What Time is it?
Which did you just do? Did you look at the bottom right hand corner of your computer screen, grab your phone or look at a clock on the wall. Or did you do all three to see if they all have the same time? Now that we are attached to our cell phones we always know exactly what time it is. Is knowing the time at all times good or bad? Well, it is good in that we never should be later for anything at anytime. It is bad in that are still late for things at times. Actually I find this “bad” thought a “good” thing. Even though we are attached to a piece of technology that has us connected to every moment of every day, we as human beings till find endless reason to be late. If we can still use our imagination to explain away not meeting a deadline, then our brains are not hardwired to the universal atomic time. Personally I think this is a good thing. I find it refreshing to know teenagers are still going to miss curfew just like always. Dads are still going to shout: “You’re late! Where the hell have you been and you better have a dam good excuse” just like always. This means that late for curfew teenagers have to engage their brain in a creative imagination thought process. Teens of today have to level up their brain activity to come up with better believable excuses. When I was young we could simply say “I lost track of the time.” What parent is going to believe that excuse in today’s technological world……NONE! The atomic time keepers of the world feed everyone’s cell phone with the exact correct time to the nanosecond. The parent knows that their teenager’s phone is set to buzz and beep every five minutes starting an hour before the set curfew time. In fact the parent probably insisted on this setting. If the teenager was passed out for 45 minutes and didn’t hear their electronic reminders they better do some high level creative thinking skills to come up with a great excuse. In my opinion I don’t think “we-were- playing-Star-Wars- Risk-and-having-so-much-fun-we-lost-track-of-time” is going to cut it. In my day we could say something clever like: “Hey Dad, we were at a dance in a barn where there was no clock and no one thought to wear a watch” and it was a perfectly acceptable excuse. Quit doing the math and trying to figure out how old I am. I am almost as old as a barn dance but not quite.

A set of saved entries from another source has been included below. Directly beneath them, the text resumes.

(** * OMG-tools, [omgtools/problems/multiframeproblem.py]

    A shallow embedding of [MultiFrameProblem]: the frame builders
    ([create_frame], [get_min_nobs_frame], [update_frame_with_waypoint],
    [scale_up_frame], [create_next_frame]), the obstacle queries, the
    validity monitor [check_frame], [stop_criterium] and the geometry
    helpers, followed by the properties of the specification.

    Numbers.  Python floats are embedded as rationals [Q]: sums, products,
    quotients and comparisons are exact.  Python's [==] on floats is
    [Qeq_bool], and results are compared up to [Qeq].  A quotient by zero
    is [0] in [Q], where Python raises or numpy answers [inf]; a closed
    run that meets one says so.

    Imported names.  What the file imports and this repository slice does
    not contain (numpy's [sqrt], [arctan2], [cos], [sin], [tan], the
    geometry helpers, the shape methods [get_checkpoints] and [rotate]) is
    collected in the class [Imports]; general theorems hold for every
    instance, closed examples run on the instance [exact_imports]. *)

From Stdlib Require Import QArith Qabs Qround Qminmax Qcanon ZArith List Bool Lia Lqa.
Import ListNotations.
Local Open Scope Q_scope.

(** ** Comparisons as booleans *)

Definition Qleb (a b : Q) : bool := Qle_bool a b.
Definition Qltb (a b : Q) : bool := negb (Qle_bool b a).
Definition Qeqb (a b : Q) : bool := Qeq_bool a b.

Declare Scope py_scope.
Infix "<=?" := Qleb (at level 70, no associativity) : py_scope.
Infix "<?" := Qltb (at level 70, no associativity) : py_scope.
Infix "=?" := Qeqb (at level 70, no associativity) : py_scope.
Local Open Scope py_scope.

Lemma Qleb_true a b : (a <=? b) = true <-> a <= b.
Proof. apply Qle_bool_iff. Qed.

Lemma Qleb_false a b : (a <=? b) = false <-> b < a.
Proof.
  unfold Qleb. split; intro H.
  - apply Qnot_le_lt. intro Hle. apply Qle_bool_iff in Hle. congruence.
  - destruct (Qle_bool a b) eqn:E; [|reflexivity].
    apply Qle_bool_iff in E. exfalso. apply (Qlt_not_le _ _ H E).
Qed.

Lemma Qltb_true a b : (a <? b) = true <-> a < b.
Proof.
  unfold Qltb. rewrite negb_true_iff. apply Qleb_false.
Qed.

Lemma Qltb_false a b : (a <? b) = false <-> b <= a.
Proof.
  unfold Qltb. rewrite negb_false_iff. apply Qle_bool_iff.
Qed.

Lemma Qeqb_true a b : (a =? b) = true <-> a == b.
Proof. apply Qeq_bool_iff. Qed.

Lemma Qeqb_false a b : (a =? b) = false <-> ~ a == b.
Proof.
  unfold Qeqb. split; intro H.
  - apply Qeq_bool_neq, H.
  - destruct (Qeq_bool a b) eqn:E; [|reflexivity].
    apply Qeq_bool_iff in E. contradiction.
Qed.

(** Turns every boolean comparison in sight into its proposition. *)
Ltac qbool :=
  repeat match goal with
  | H : (_ <=? _) = true |- _ => apply Qleb_true in H
  | H : (_ <=? _) = false |- _ => apply Qleb_false in H
  | H : (_ <? _) = true |- _ => apply Qltb_true in H
  | H : (_ <? _) = false |- _ => apply Qltb_false in H
  | H : (_ =? _) = true |- _ => apply Qeqb_true in H
  | H : (_ =? _) = false |- _ => apply Qeqb_false in H
  | H : _ && _ = true |- _ => apply andb_true_iff in H; destruct H
  | H : _ || _ = false |- _ => apply orb_false_iff in H; destruct H
  | H : negb _ = true |- _ => apply negb_true_iff in H
  | H : negb _ = false |- _ => apply negb_false_iff in H
  end.

(** [lra] does not look through a quotient: this turns a division by a
    numeral into a product first. *)
Ltac qdiv :=
  unfold Qdiv in *;
  repeat match goal with
  | |- context [ / (Qmake ?n ?d) ] =>
      let v := eval vm_compute in (/ (Qmake n d)) in change (/ (Qmake n d)) with v
  | H : context [ / (Qmake ?n ?d) ] |- _ =>
      let v := eval vm_compute in (/ (Qmake n d)) in change (/ (Qmake n d)) with v in H
  end.

Ltac qlra := qdiv; lra.

(** ** Python exceptions *)

Inductive exn : Type :=
  | RuntimeError
  | ValueError
  | IndexError
  | KeyError
  | ZeroDivisionError
  | AttributeError
  | UnboundLocalError
  (** not a Python exception: a [while True] loop of the model was given
      too little fuel (see [enlarge_fuel_enough]) *)
  | OutOfFuel.

Inductive result (A : Type) : Type :=
  | Ok (a : A)
  | Raise (e : exn).
Arguments Ok {A} a.
Arguments Raise {A} e.

Definition bind {A B : Type} (c : result A) (k : A -> result B) : result B :=
  match c with
  | Ok a => k a
  | Raise e => Raise e
  end.

Notation "x <- c ;; k" := (bind c (fun x => k))
  (at level 61, c at next level, right associativity) : py_scope.
Notation "' p <- c ;; k" := (bind c (fun x => let p := x in k))
  (at level 61, p pattern, c at next level, right associativity) : py_scope.

Lemma bind_Ok {A B : Type} (c : result A) (k : A -> result B) (b : B) :
  bind c k = Ok b -> exists a, c = Ok a /\ k a = Ok b.
Proof.
  destruct c as [a|e]; simpl; intro H; [eauto | discriminate].
Qed.

Lemma bind_Raise {A B : Type} (c : result A) (k : A -> result B) (e : exn) :
  bind c k = Raise e -> c = Raise e \/ exists a, c = Ok a /\ k a = Raise e.
Proof.
  destruct c as [a|e']; simpl; intro H; [right; eauto | left; congruence].
Qed.

(** ** Points, shapes, borders *)

(** A waypoint [[x, y]]; [point[0]] is [fst], [point[1]] is [snd]. *)
Definition point : Type := (Q * Q)%type.
Definition line : Type := (point * point)%type.

(** Python's [==] on two coordinate lists. *)
Definition pt_eqb (p q : point) : bool :=
  (fst p =? fst q) && (snd p =? snd q).

Definition pt_eq (p q : point) : Prop :=
  fst p == fst q /\ snd p == snd q.

Lemma pt_eqb_true p q : pt_eqb p q = true <-> pt_eq p q.
Proof.
  unfold pt_eqb, pt_eq. rewrite andb_true_iff, !Qeqb_true. tauto.
Qed.

Lemma pt_eqb_refl p : pt_eqb p p = true.
Proof. apply pt_eqb_true. split; reflexivity. Qed.

(** [basics.shape]: the two shapes the file distinguishes with
    [isinstance]. *)
Inductive Shape : Type :=
  | Circle (radius : Q)
  | Rectangle (width height orientation : Q).

(** Modelled from the spec: [shape.get_canvas_limits()] of [basics.shape]
    is missing; the spec describes it as the shape's axis-aligned bounding
    box around its own centre, a circle being "approximated by its bounding
    square" and a rectangle being taken at orientation zero.  The result is
    [[[xmin, xmax], [ymin, ymax]]]. *)
Definition get_canvas_limits (s : Shape) : (Q * Q) * (Q * Q) :=
  match s with
  | Circle r => ((- r, r), (- r, r))
  | Rectangle w h _ => ((- (w / 2), w / 2), (- (h / 2), h / 2))
  end.

Class Imports : Type := {
  (** what [np.arctan2] returns; the file only ever passes it on to
      [np.cos], [np.sin] and [np.tan] *)
  angle : Type;
  np_sqrt : Q -> Q;
  np_arctan2 : Q -> Q -> angle;
  np_cos : angle -> Q;
  np_sin : angle -> Q;
  np_tan : angle -> Q;
  (** [basics.geometry] *)
  distance_between_points : point -> point -> Q;
  intersect_lines : line -> line -> point;
  intersect_line_segments : line -> line -> bool;
  (** [basics.shape]: [shape.get_checkpoints()[0]] and [shape.rotate] *)
  get_checkpoints : Shape -> list point;
  rotate : Q -> point -> point
}.

(** The dictionary built by [make_border]. *)
Record Border : Type := mkBorder {
  border_shape : Shape;
  border_position : Q * Q * Q;
  border_orientation : Q;
  limits : Q * Q * Q * Q
}.

(** [make_border(xmin, ymin, xmax, ymax)] *)
Definition make_border (xmin ymin xmax ymax : Q) : Border :=
  let width := xmax - xmin in
  let height := ymax - ymin in
  let angle := 0 in
  let position := ((xmax - xmin) * 0.5 + xmin, (ymax - ymin) * 0.5 + ymin, angle) in
  {| border_shape := Rectangle width height 0;
     border_position := position;
     border_orientation := angle;
     limits := (xmin, ymin, xmax, ymax) |}.

Definition b_xmin (b : Border) : Q := let '(x, _, _, _) := limits b in x.
Definition b_ymin (b : Border) : Q := let '(_, y, _, _) := limits b in y.
Definition b_xmax (b : Border) : Q := let '(_, _, x, _) := limits b in x.
Definition b_ymax (b : Border) : Q := let '(_, _, _, y) := limits b in y.

(** ** Obstacles, environment, frames *)

(** An obstacle of [environment.obstacles].  [sim_velocity] is
    [simulation['trajectories']['velocity']['values']] when both keys are
    there, [signals_position] and [signals_velocity] are the last columns of
    [signals['position']] and [signals['velocity']], [avoid] is
    [options['avoid']]. *)
Record Obstacle : Type := mkObstacle {
  obs_shape : Shape;
  sim_velocity : option (list point);
  signals_position : point;
  signals_velocity : point;
  avoid : bool
}.

Definition set_avoid (o : Obstacle) (a : bool) : Obstacle :=
  {| obs_shape := obs_shape o;
     sim_velocity := sim_velocity o;
     signals_position := signals_position o;
     signals_velocity := signals_velocity o;
     avoid := a |}.

(** [environment.room]: a rectangle of [room_width] by [room_height]
    (the file reads [room['shape'].width] and [.height]) centred at
    [room_position]. *)
Record Environment : Type := mkEnvironment {
  room_width : Q;
  room_height : Q;
  room_position : point;
  obstacles : list Obstacle
}.

Definition room_shape (e : Environment) : Shape :=
  Rectangle (room_width e) (room_height e) 0.

(** [room['shape'].get_canvas_limits()[0][1] + room['position'][0]] and its
    three companions. *)
Definition room_xmax (e : Environment) : Q :=
  snd (fst (get_canvas_limits (room_shape e))) + fst (room_position e).
Definition room_xmin (e : Environment) : Q :=
  fst (fst (get_canvas_limits (room_shape e))) + fst (room_position e).
Definition room_ymax (e : Environment) : Q :=
  snd (snd (get_canvas_limits (room_shape e))) + snd (room_position e).
Definition room_ymin (e : Environment) : Q :=
  fst (snd (get_canvas_limits (room_shape e))) + snd (room_position e).

Inductive FrameType : Type :=
  | Shift
  | MinNobs
  | OtherType.

(** The frame dictionary.  Obstacles are held by reference: a list of
    positions in [environment.obstacles].  Keys that a builder adds late
    are optional. *)
Record Frame : Type := mkFrame {
  ftype : FrameType;
  border : Border;
  waypoints : list point;
  endpoint_frame : option point;
  stationary_obstacles : option (list nat);
  moving_obstacles : option (list nat)
}.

Being older, I can still get by with the excuse that I forgot my phone. It is that whole sequencing aspect that I am still working on: Keys Purse Phone. With it being summer I had to add shoes to the sequence which means that on occasion I remember my shoes but forget my phone. This happened to me the other day when I went to Walmart before I was to meet my friend Brenda for lunch at 11:30. After the Walmart greeter greeted me and thanked me for wearing shoes, I knew I was in trouble. Sure enough I checked my purse and I didn’t have my phone. Just when I actually needed to keep track of the tie, I didn’t have the time on my person. However, walking down the toilet paper aisle I saw a young man wearing a watch. I felt as if the atomic keepers of time were smiling on me since they sent me an actual person wearing a watch. So you can imagine my dismay when after I kindly asked him for the time he pulled out his phone and said it was 11:00. I thanked him but I just couldn’t let it go and walk away. I had to know.
ME: “May I ask you why you didn’t check your watch for the time?”
Watchman: “Yeah, this is my iWatch and I don’t have the display time setting turned on.”
ME: “What exactly are you watching with your iWatch?”
Watchman: “My weight”
ME: “So you check your watch when you want to know how much you weigh?”
Watchman: “Yeah. My iWatch can also tell me how many steps I took, how many minutes I have spent exercising, how many calories I have burned, how many more calories I need to burn to maintain my ideal weight, my heart rate, my daily average weight and my body mass index. “
ME: “Wow that sleek little black devise tells you all that?”
Watchman: “For sure. And lots of other stuff too. It keeps track of when I fall asleep, how many times I wake up during the night, the total number of hours I slept, it graphs my dream cycles, measures the quality of my REM sleep…..
Before he could tell me anything else the iWatch measured while he was in bed, I interrupted him and asked, “But can it actually ever tell you the time?”
Watchman: “Of course it can and in 119 different languages across 24 time zones. All I have to do is choose the right time setting, but I have my phone for that.”
I thanked the nice young man again and continued down the toilet paper aisle looking for washable Kleenex. But I kept thing about this young kid and his iWatch. I couldn’t help imagining that if this kid ever breaks curfew he is going to have a hard time coming up with a believable excuse. I kept having this vision of the poor kid standing in front of his Dad, vigorously jabbing at the iWatch to make it stop flashing his blood/alcohol level in bright red numbers.